YOUR OBJECTIVE: Of the entries below, return exactly those lines that fall between the one containing "Lemma load_names_ok now" and the one containing "Lemma load_entry_ok r", the two end lines included.

[Recorded data]
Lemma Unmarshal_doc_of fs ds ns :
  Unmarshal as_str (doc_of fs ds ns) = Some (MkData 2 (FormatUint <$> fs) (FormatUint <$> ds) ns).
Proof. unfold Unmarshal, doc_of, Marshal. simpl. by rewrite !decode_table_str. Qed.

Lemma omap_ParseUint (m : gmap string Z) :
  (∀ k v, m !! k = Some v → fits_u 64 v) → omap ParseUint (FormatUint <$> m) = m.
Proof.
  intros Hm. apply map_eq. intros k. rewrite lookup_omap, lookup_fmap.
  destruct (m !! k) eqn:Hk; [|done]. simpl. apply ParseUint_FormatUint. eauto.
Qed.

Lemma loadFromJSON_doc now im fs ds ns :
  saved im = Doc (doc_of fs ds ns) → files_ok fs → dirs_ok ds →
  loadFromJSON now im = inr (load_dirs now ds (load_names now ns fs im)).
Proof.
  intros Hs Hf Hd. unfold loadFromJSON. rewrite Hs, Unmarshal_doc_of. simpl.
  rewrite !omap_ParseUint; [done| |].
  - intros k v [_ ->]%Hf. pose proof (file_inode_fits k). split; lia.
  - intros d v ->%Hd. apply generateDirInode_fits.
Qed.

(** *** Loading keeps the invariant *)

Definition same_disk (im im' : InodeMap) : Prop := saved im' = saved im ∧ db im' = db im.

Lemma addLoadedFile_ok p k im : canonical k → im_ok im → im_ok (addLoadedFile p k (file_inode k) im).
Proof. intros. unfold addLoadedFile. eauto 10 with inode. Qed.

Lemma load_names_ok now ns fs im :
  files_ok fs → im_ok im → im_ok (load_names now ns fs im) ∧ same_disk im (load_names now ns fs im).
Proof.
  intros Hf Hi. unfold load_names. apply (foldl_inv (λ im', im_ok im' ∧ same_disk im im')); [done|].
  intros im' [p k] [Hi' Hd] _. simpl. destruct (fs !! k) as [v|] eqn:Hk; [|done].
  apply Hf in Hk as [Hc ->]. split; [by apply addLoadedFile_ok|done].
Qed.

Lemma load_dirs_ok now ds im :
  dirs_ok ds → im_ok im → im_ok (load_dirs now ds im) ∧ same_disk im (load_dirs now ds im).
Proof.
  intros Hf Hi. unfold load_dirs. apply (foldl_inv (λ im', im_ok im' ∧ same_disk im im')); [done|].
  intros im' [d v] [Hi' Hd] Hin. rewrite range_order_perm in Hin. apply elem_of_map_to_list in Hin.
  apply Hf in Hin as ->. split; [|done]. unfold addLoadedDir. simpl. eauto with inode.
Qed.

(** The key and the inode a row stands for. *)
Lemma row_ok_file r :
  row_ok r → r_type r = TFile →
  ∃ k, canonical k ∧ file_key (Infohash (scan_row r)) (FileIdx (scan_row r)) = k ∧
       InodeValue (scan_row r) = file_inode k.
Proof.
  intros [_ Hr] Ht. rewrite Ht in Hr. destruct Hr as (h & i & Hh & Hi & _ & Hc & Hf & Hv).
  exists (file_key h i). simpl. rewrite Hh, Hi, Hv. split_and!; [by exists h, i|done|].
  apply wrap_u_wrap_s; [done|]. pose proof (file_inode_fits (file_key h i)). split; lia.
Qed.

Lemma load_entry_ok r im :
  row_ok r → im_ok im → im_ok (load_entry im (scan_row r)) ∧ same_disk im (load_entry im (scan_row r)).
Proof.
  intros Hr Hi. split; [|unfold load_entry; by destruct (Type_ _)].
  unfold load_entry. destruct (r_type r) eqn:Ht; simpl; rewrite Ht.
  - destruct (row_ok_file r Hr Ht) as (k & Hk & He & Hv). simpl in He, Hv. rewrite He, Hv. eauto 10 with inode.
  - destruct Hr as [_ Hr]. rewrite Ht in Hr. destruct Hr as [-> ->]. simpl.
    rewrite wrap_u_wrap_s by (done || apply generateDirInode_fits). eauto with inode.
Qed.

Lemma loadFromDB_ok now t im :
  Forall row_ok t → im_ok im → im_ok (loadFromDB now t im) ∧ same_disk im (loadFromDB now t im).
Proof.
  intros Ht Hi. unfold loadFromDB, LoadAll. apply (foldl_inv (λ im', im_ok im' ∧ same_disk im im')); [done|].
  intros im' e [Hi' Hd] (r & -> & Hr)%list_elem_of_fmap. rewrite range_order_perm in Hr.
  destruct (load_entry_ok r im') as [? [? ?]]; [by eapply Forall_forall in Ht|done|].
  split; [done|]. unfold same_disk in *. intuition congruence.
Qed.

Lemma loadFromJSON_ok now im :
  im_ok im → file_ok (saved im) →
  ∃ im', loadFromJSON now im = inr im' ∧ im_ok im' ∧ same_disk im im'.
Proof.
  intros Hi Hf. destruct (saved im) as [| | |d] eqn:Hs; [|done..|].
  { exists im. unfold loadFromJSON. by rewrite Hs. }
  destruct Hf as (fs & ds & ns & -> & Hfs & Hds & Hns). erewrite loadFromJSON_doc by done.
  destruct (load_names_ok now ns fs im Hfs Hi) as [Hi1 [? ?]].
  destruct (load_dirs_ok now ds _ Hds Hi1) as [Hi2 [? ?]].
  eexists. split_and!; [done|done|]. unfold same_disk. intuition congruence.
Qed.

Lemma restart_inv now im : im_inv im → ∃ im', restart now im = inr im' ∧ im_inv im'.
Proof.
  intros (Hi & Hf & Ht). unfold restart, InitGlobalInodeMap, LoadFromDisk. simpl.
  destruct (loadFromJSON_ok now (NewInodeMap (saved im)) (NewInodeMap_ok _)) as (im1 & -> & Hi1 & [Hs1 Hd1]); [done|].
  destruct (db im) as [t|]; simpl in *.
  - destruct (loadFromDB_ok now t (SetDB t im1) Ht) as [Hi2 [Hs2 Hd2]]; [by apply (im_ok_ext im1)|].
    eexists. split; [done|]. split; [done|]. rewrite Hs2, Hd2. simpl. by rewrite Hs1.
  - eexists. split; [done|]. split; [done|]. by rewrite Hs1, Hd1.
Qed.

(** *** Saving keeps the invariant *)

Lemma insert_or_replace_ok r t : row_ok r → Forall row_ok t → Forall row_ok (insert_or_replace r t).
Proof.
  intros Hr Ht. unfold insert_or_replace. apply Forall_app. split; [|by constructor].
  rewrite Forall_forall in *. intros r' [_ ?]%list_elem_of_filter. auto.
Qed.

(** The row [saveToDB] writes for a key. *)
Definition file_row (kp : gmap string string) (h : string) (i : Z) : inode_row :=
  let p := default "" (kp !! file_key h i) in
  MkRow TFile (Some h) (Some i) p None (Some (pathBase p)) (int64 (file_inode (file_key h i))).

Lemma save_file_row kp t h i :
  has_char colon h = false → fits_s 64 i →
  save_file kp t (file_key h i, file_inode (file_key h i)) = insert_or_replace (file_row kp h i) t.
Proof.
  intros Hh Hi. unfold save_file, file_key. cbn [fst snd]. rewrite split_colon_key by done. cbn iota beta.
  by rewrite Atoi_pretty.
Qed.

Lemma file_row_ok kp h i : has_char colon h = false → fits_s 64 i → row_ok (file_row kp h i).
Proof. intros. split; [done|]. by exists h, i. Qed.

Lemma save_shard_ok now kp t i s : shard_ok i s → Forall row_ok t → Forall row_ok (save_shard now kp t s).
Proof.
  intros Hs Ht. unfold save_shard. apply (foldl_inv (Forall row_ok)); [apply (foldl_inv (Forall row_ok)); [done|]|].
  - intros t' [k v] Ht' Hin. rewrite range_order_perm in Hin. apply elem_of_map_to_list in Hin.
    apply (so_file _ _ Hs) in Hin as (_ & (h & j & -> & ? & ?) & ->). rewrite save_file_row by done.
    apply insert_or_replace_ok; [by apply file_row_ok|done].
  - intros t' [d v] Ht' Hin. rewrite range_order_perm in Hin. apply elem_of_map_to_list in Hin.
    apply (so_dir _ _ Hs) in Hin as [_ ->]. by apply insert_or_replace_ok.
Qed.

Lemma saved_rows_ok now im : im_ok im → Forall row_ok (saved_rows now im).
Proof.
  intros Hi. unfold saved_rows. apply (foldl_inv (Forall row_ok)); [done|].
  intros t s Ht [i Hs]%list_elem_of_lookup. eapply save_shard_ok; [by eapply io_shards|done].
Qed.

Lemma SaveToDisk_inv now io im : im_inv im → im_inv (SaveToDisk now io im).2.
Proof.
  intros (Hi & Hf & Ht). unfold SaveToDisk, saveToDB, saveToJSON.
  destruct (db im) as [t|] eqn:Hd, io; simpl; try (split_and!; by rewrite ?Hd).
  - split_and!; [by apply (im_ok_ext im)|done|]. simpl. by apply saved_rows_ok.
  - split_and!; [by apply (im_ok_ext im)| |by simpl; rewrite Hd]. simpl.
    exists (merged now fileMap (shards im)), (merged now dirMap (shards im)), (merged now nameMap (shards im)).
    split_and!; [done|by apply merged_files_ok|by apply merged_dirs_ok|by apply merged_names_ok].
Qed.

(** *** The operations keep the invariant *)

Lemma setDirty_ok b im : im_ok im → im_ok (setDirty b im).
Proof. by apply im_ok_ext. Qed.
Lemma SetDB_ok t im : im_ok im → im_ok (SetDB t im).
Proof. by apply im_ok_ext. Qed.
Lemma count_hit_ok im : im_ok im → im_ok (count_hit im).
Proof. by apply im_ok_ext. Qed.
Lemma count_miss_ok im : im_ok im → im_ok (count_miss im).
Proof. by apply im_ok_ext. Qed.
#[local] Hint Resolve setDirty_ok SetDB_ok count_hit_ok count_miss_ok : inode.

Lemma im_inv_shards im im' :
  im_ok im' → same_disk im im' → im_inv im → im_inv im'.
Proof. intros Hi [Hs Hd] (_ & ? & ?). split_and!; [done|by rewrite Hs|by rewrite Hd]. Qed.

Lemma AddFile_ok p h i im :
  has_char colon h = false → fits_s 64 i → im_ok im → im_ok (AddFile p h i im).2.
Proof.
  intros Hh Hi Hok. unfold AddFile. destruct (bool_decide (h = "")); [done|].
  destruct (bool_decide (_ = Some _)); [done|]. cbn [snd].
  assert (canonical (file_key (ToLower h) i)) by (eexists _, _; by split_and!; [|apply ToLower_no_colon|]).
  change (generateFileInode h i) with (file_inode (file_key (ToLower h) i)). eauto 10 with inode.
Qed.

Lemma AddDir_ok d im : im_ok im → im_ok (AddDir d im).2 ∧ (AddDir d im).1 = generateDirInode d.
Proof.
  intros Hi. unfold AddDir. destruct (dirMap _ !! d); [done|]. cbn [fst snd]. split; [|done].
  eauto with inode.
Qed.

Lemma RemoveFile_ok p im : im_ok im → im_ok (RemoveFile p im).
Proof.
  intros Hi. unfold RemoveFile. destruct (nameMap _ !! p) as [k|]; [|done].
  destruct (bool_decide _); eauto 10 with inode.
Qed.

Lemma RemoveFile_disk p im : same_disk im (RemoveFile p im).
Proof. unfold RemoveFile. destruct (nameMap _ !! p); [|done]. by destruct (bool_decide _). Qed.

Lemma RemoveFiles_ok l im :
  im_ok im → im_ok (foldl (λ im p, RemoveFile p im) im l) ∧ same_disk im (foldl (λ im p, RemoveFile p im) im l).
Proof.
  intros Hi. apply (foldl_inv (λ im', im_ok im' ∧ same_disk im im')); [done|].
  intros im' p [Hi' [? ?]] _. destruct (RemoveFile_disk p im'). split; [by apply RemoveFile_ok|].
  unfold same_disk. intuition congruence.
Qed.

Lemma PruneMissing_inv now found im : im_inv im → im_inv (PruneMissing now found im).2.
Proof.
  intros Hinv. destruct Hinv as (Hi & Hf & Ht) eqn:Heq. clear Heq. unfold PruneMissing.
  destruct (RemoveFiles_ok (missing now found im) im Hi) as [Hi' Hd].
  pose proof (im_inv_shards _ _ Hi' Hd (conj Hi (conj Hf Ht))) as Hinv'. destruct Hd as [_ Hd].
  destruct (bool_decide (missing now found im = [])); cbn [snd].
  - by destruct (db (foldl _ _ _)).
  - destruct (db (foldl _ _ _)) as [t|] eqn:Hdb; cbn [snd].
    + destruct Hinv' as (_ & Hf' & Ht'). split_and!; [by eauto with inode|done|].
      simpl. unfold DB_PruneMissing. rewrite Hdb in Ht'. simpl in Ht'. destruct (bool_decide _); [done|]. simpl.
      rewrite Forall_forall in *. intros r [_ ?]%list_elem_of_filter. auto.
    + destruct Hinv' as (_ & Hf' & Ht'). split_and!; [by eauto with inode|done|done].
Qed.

SOLUTION FOR THIS PROBLEM:
Lemma load_names_ok now ns fs im :
  files_ok fs → im_ok im → im_ok (load_names now ns fs im) ∧ same_disk im (load_names now ns fs im).
Proof.
  intros Hf Hi. unfold load_names. apply (foldl_inv (λ im', im_ok im' ∧ same_disk im im')); [done|].
  intros im' [p k] [Hi' Hd] _. simpl. destruct (fs !! k) as [v|] eqn:Hk; [|done].
  apply Hf in Hk as [Hc ->]. split; [by apply addLoadedFile_ok|done].
Qed.

Lemma load_dirs_ok now ds im :
  dirs_ok ds → im_ok im → im_ok (load_dirs now ds im) ∧ same_disk im (load_dirs now ds im).
Proof.
  intros Hf Hi. unfold load_dirs. apply (foldl_inv (λ im', im_ok im' ∧ same_disk im im')); [done|].
  intros im' [d v] [Hi' Hd] Hin. rewrite range_order_perm in Hin. apply elem_of_map_to_list in Hin.
  apply Hf in Hin as ->. split; [|done]. unfold addLoadedDir. simpl. eauto with inode.
Qed.

(** The key and the inode a row stands for. *)
Lemma row_ok_file r :
  row_ok r → r_type r = TFile →
  ∃ k, canonical k ∧ file_key (Infohash (scan_row r)) (FileIdx (scan_row r)) = k ∧
       InodeValue (scan_row r) = file_inode k.
Proof.
  intros [_ Hr] Ht. rewrite Ht in Hr. destruct Hr as (h & i & Hh & Hi & _ & Hc & Hf & Hv).
  exists (file_key h i). simpl. rewrite Hh, Hi, Hv. split_and!; [by exists h, i|done|].
  apply wrap_u_wrap_s; [done|]. pose proof (file_inode_fits (file_key h i)). split; lia.
Qed.

Lemma load_entry_ok r im :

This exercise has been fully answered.